(** ** Properties *)

Section stores.
Context `{C : Crypto} `{T : TssLib} `{L : Lo} `{KV : KVStore} `{!KVStoreSpec KV}
  `{CK : ConsulKV} `{!ConsulKVSpec CK}.
Variable cv : Curve.
Variable Unmarshal_KeyInfo : string → Res KeyInfo.
Variable unsubscribe : option string → Res unit.

Notation world := (world cv).

(** *** Inverting a successful run *)

Lemma try_Finished {A} wrap (m : M world (Res A)) k w b w' :
  try cv wrap m k w = (Ok (Finished b), w') →
  ∃ a w1, m w = (Ok a, w1) ∧ k a w1 = (Ok (Finished b), w').
Proof.
  unfold try. destruct (m w) as [[a|e|p] w1]; [by eauto| |done].
  intros (? & ? & ? & H)%bindR_Ok. done.
Qed.

Lemma in_kv_Ok {A} (m : M kv_db (Res A)) (w w' : world) a :
  in_kv cv m w = (Ok a, w') ↔ ∃ d, m (kv cv w) = (Ok a, d) ∧ w' = set_kv cv d w.
Proof.
  unfold in_kv. destruct (m (kv cv w)) as [o d].
  split; [intros [= -> <-]; by exists d|by intros (d' & [= -> ->] & ->)].
Qed.

Lemma in_consul_Ok {A} (m : M consul_db (Res A)) (w w' : world) a :
  in_consul cv m w = (Ok a, w') ↔ ∃ d, m (consul cv w) = (Ok a, d) ∧ w' = set_consul cv d w.
Proof.
  unfold in_consul. destruct (m (consul cv w)) as [o d].
  split; [intros [= -> <-]; by exists d|by intros (d' & [= -> ->] & ->)].
Qed.

Lemma forR_lift {A} (l : list A) (f : A → Res unit) (s : PartySession) :
  (forR l (λ t, lift (f t)) s).2 = s.
Proof.
  induction l as [|x l IH]; [done|]. cbn [forR]. unfold bindR, lift at 1.
  by destruct (f x).
Qed.

(** Closing changes neither the session nor the stores. *)
Lemma close_session_Ok (w w' : world) r :
  close_session cv unsubscribe w = (Ok r, w') → w' = w.
Proof.
  unfold close_session, in_ps, Close. destruct (BroadcastSub (ps cv w)); [|done].
  unfold bindR, lift at 1.
  destruct (unsubscribe None) as [[]| |].
  - pose proof (forR_lift (DirectSubs (ps cv w)) (λ t, unsubscribe (Some t)) (ps cv w)) as Hs.
    destruct (forR _ _ (ps cv w)) as [o s]. cbn in Hs. subst s.
    destruct o; intros H; inversion H; by destruct w.
  - intros H; inversion H; by destruct w.
  - done.
Qed.

Lemma done_then_close_Ok (w w' : world) e : done_then_close cv unsubscribe w = (Ok e, w') →
  e = Finished (default EmptyString (PubkeyBytes (ps cv w))) ∧ w' = w.
Proof.
  intros ([] & w1 & Hcl%close_session_Ok & [= <- <-])%bindR_Ok. by subst.
Qed.

(** What a finished key generation did. *)
Lemma keygen_endCh_Finished sd (w w' : world) bytes :
  keygen_endCh cv unsubscribe sd w = (Ok (Finished bytes), w') →
  let s := ps cv w in
  ∃ kb pk, Marshal cv sd = Ok kb ∧ Pub cv sd = Some pk ∧ encodePub cv pk = Ok bytes ∧
    kv_Put (ComposeKey s (WalletIDWithVersion (WalletID s) (Version s))) kb (kv cv w) =
      (Ok tt, kv cv w') ∧
    Save (ComposeKey s (WalletID s))
      (mkKeyInfo (ParticipantPeerIDs s) (Threshold s) (Version s)) (consul cv w) =
      (Ok tt, consul cv w') ∧
    ps cv w' = set_PubkeyBytes (Some bytes) s.
Proof.
  intros H s. unfold keygen_endCh in H. fold s in H.
  apply try_Finished in H as (kb & w1 & [Hm ->]%lift_Ok & H).
  apply try_Finished in H as ([] & w2 & (d & Hd & ->)%in_kv_Ok & H).
  apply try_Finished in H as ([] & w3 & (c & Hc & ->)%in_consul_Ok & H).
  apply bindR_Ok in H as (pk & w4 & [Hpk ->]%lift_Ok & H).
  apply try_Finished in H as (pb & w5 & [Hpb ->]%lift_Ok & H).
  apply bindR_Ok in H as ([] & w6 & Hset & H). injection Hset as <-.
  apply bindR_Ok in H as ([] & w7 & Hcl & H). apply close_session_Ok in Hcl as ->.
  apply lift_Ok in H as [[= <-] ->].
  exists kb, pk. split_and!; try done. by destruct (Pub cv sd) as [q|]; inversion Hpk.
Qed.

Lemma reshare_endCh_Finished r sd pk (w w' : world) bytes :
  Pub cv sd = Some pk →
  reshare_endCh cv unsubscribe r sd w = (Ok (Finished bytes), w') →
  let s := ps cv w in let v := wrap64 (Version s + 1) in
  ∃ kb, Marshal cv sd = Ok kb ∧ encodePub cv pk = Ok bytes ∧
    kv_Put (ComposeKey s (WalletIDWithVersion (WalletID s) v)) kb (kv cv w) =
      (Ok tt, kv cv w') ∧
    Save (ComposeKey s (WalletID s)) (mkKeyInfo (newPeerIDs r) (NewThreshold r) v)
      (consul cv w) = (Ok tt, consul cv w') ∧
    ps cv w' = set_PubkeyBytes (Some bytes) s.
Proof.
  intros Hpk H s v. unfold reshare_endCh in H. rewrite Hpk in H. fold s in H. fold v in H.
  apply try_Finished in H as (kb & w1 & [Hm ->]%lift_Ok & H).
  apply try_Finished in H as ([] & w2 & (d & Hd & ->)%in_kv_Ok & H).
  apply try_Finished in H as ([] & w3 & (c & Hc & ->)%in_consul_Ok & H).
  apply try_Finished in H as (pb & w5 & [Hpb ->]%lift_Ok & H).
  apply bindR_Ok in H as ([] & w6 & Hset & H). injection Hset as <-.
  apply done_then_close_Ok in H as [[= ->] ->]. exists kb. by split_and!.
Qed.

(** *** Loading for a signature *)

(** Enough of the session's participants hold a share of the key. *)
Definition enough (s : PartySession) (i : KeyInfo) : Prop :=
  ki_Threshold i < MaxInt64 ∧ MinInt64 ≤ ki_Threshold i ∧
  ki_Threshold i < Z.of_nat (length (ParticipantPeerIDs s)) ∧
  ki_Threshold i <
    Z.of_nat (length (lo_Intersect (ParticipantPeerIDs s) (ki_ParticipantPeerIDs i))).

Lemma sign_Init_loads tx (w : world) i kb sd :
  let s := ps cv w in
  Get Unmarshal_KeyInfo (consul cv w) (ComposeKey s (WalletID s)) = Ok i →
  enough s i →
  kv_Get (kv cv w) (ComposeKey s (WalletIDWithVersion (WalletID s) (ki_Version i))) = Ok kb →
  Unmarshal_SaveData cv kb = Ok sd →
  sign_Init cv Unmarshal_KeyInfo tx w =
    (Ok tt, set_signing cv (ki_Version i) (Some sd) tx w).
Proof.
  cbv zeta. intros Hget (Hmax & Hmin & Hlen & Hint) Hkv Hdec.
  unfold sign_Init, bindR, lift. rewrite Hget. cbn [wrap_err].
  rewrite wrap64_small by (unfold int64_range, MinInt64, MaxInt64 in *; lia).
  rewrite !(proj2 (Z.ltb_ge _ _)) by lia.
  rewrite Hkv. cbn [wrap_err]. rewrite Hdec. done.
Qed.

(** A key that was generated can sign: after a key generation has finished,
    a signing session of the same wallet and curve, on a state with the same
    stores, initialises as soon as enough of its participants took part in the
    generation, with exactly the share and the version that were saved; the
    shares of other keys are as before. *)
Theorem keygen_then_sign sd (w w' ws : world) bytes tx
    (Hrun : keygen_endCh cv unsubscribe sd w = (Ok (Finished bytes), w'))
    (Hround : ∀ kb, Marshal cv sd = Ok kb → Unmarshal_SaveData cv kb = Ok sd)
    (Hinfo : let i := mkKeyInfo (ParticipantPeerIDs (ps cv w)) (Threshold (ps cv w))
                        (Version (ps cv w)) in
             Unmarshal_KeyInfo (encode (KeyInfo_json i)) = Ok i)
    (Hkv : kv cv ws = kv cv w') (Hconsul : consul cv ws = consul cv w')
    (Hkey : ComposeKey (ps cv ws) = ComposeKey (ps cv w))
    (Hwallet : WalletID (ps cv ws) = WalletID (ps cv w))
    (Henough : enough (ps cv ws) (mkKeyInfo (ParticipantPeerIDs (ps cv w))
                 (Threshold (ps cv w)) (Version (ps cv w)))) :
  sign_Init cv Unmarshal_KeyInfo tx ws =
    (Ok tt, set_signing cv (Version (ps cv w)) (Some sd) tx ws) ∧
  (∀ k, k ≠ ComposeKey (ps cv w) (WalletIDWithVersion (WalletID (ps cv w)) (Version (ps cv w))) →
     kv_Get (kv cv w') k = kv_Get (kv cv w) k).
Proof.
  apply keygen_endCh_Finished in Hrun as (kb & pk & Hm & Hpk & Hpb & Hput & Hsave & _).
  split; [|intros k Hk; by eapply kv_Get_Put_ne].
  eapply (sign_Init_loads tx ws (mkKeyInfo _ _ _)); rewrite ?Hkv, ?Hconsul, ?Hkey, ?Hwallet.
  - by eapply Save_Get.
  - done.
  - by eapply kv_Get_Put.
  - by apply Hround.
Qed.

(** A wallet that was reshared signs with its new share: after a member of
    the new committee has finished, a signing session finds the new committee,
    the new threshold and the next version, and loads the new share; the old
    share stays in the store under its own version. *)
Theorem reshare_then_sign r sd pk (w w' ws : world) bytes tx
    (Hnew : Pub cv sd = Some pk)
    (Hrun : reshare_endCh cv unsubscribe r sd w = (Ok (Finished bytes), w'))
    (Hv : 0 ≤ Version (ps cv w) < MaxInt64)
    (Hcompose : ∀ a b, ComposeKey (ps cv w) a = ComposeKey (ps cv w) b → a = b)
    (Hround : ∀ kb, Marshal cv sd = Ok kb → Unmarshal_SaveData cv kb = Ok sd)
    (Hinfo : let i := mkKeyInfo (newPeerIDs r) (NewThreshold r) (Version (ps cv w) + 1) in
             Unmarshal_KeyInfo (encode (KeyInfo_json i)) = Ok i)
    (Hkv : kv cv ws = kv cv w') (Hconsul : consul cv ws = consul cv w')
    (Hkey : ComposeKey (ps cv ws) = ComposeKey (ps cv w))
    (Hwallet : WalletID (ps cv ws) = WalletID (ps cv w))
    (Henough : enough (ps cv ws) (mkKeyInfo (newPeerIDs r) (NewThreshold r)
                 (Version (ps cv w) + 1))) :
  sign_Init cv Unmarshal_KeyInfo tx ws =
    (Ok tt, set_signing cv (Version (ps cv w) + 1) (Some sd) tx ws) ∧
  let old := ComposeKey (ps cv w) (WalletIDWithVersion (WalletID (ps cv w)) (Version (ps cv w))) in
  kv_Get (kv cv w') old = kv_Get (kv cv w) old.
Proof.
  apply (reshare_endCh_Finished r sd pk) in Hrun as (kb & Hm & Hpb & Hput & Hsave & _); [|done].
  rewrite wrap64_small in Hput, Hsave
    by (unfold int64_range, MinInt64, MaxInt64 in *; lia).
  split.
  - eapply (sign_Init_loads tx ws (mkKeyInfo _ _ _)); rewrite ?Hkv, ?Hconsul, ?Hkey, ?Hwallet.
    + by eapply Save_Get.
    + done.
    + by eapply kv_Get_Put.
    + by apply Hround.
  - eapply kv_Get_Put_ne; [|exact Hput]. intros H%Hcompose.
    apply versioned_ne in H; [done|lia..].
Qed.

End stores.

Section signing.
Context `{C : Crypto} `{T : TssLib} `{KV : KVStore} `{CK : ConsulKV}.
Variable cv : Curve.
Variable unsubscribe : option string → Res unit.
Variable enqueue : string → string → string → Res unit.

(** C15: only verified signatures leave the node: when a signing run gets its
    signature, either the result queue is left alone and the run failed, or the
    signature verified under the wallet's public key over the transaction's
    bytes, and exactly the response for this wallet and transaction is enqueued,
    under the session's idempotent key. *)
Theorem sign_publishes_verified txID sig (w w' : world cv) r
    (Hrun : sign_endCh cv unsubscribe enqueue txID sig w = (Ok r, w')) :
  (queue cv w' = queue cv w ∧ r = Failed) ∨
  ∃ d pk, data cv w = Some d ∧ Pub cv d = Some pk ∧
    Verify cv pk (Bytes (tx cv w)) (big_SetBytes (sd_R sig)) (big_SetBytes (sd_S sig)) = true ∧
    let bytes := encode (SigningResponse_json (response cv (WalletID (ps cv w)) txID sig)) in
    r = Finished bytes ∧
    queue cv w' = queue cv w ++
      [(SigningResultCompleteTopic, bytes, IdempotentKey (ps cv w))].
Proof.
  unfold sign_endCh in Hrun.
  apply bindR_Ok in Hrun as (d & w1 & Hd & Hrun). injection Hd as Hd <-.
  apply bindR_Ok in Hrun as (pk & w2 & Hpk & Hrun). injection Hpk as Hpk <-.
  destruct (data cv w) as [d'|]; [|done]. injection Hd as ->.
  destruct (Pub cv d) as [pk'|] eqn:Hpub; [|done]. injection Hpk as ->.
  destruct (Verify cv pk _ _ _) eqn:Hv; cbn [negb] in Hrun.
  - unfold try, lift in Hrun. destruct (enqueue _ _ _); [| |done].
    + right. exists d, pk. split_and!; try done.
      apply bindR_Ok in Hrun as ([] & w3 & Hp & Hrun). injection Hp as <-.
      apply bindR_Ok in Hrun as ([] & w4 & Hcl & Hrun). apply close_session_Ok in Hcl as ->.
      by injection Hrun as <- <-.
    + left. apply bindR_Ok in Hrun as ([] & w3 & Hs & Hrun). injection Hs as <-.
      by injection Hrun as <- <-.
  - left. apply bindR_Ok in Hrun as ([] & w3 & Hs & Hrun). injection Hs as <-.
    by injection Hrun as <- <-.
Qed.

- - - - - - -

What the task asks:
Go through the material above and output exactly the lines from the one containing "in_kv cv m w" through the one containing "- pose proof".

Exercise response:
  in_kv cv m w = (Ok a, w') ↔ ∃ d, m (kv cv w) = (Ok a, d) ∧ w' = set_kv cv d w.
Proof.
  unfold in_kv. destruct (m (kv cv w)) as [o d].
  split; [intros [= -> <-]; by exists d|by intros (d' & [= -> ->] & ->)].
Qed.

Lemma in_consul_Ok {A} (m : M consul_db (Res A)) (w w' : world) a :
  in_consul cv m w = (Ok a, w') ↔ ∃ d, m (consul cv w) = (Ok a, d) ∧ w' = set_consul cv d w.
Proof.
  unfold in_consul. destruct (m (consul cv w)) as [o d].
  split; [intros [= -> <-]; by exists d|by intros (d' & [= -> ->] & ->)].
Qed.

Lemma forR_lift {A} (l : list A) (f : A → Res unit) (s : PartySession) :
  (forR l (λ t, lift (f t)) s).2 = s.
Proof.
  induction l as [|x l IH]; [done|]. cbn [forR]. unfold bindR, lift at 1.
  by destruct (f x).
Qed.

(** Closing changes neither the session nor the stores. *)
Lemma close_session_Ok (w w' : world) r :
  close_session cv unsubscribe w = (Ok r, w') → w' = w.
Proof.
  unfold close_session, in_ps, Close. destruct (BroadcastSub (ps cv w)); [|done].
  unfold bindR, lift at 1.
  destruct (unsubscribe None) as [[]| |].
  - pose proof (forR_lift (DirectSubs (ps cv w)) (λ t, unsubscribe (Some t)) (ps cv w)) as Hs.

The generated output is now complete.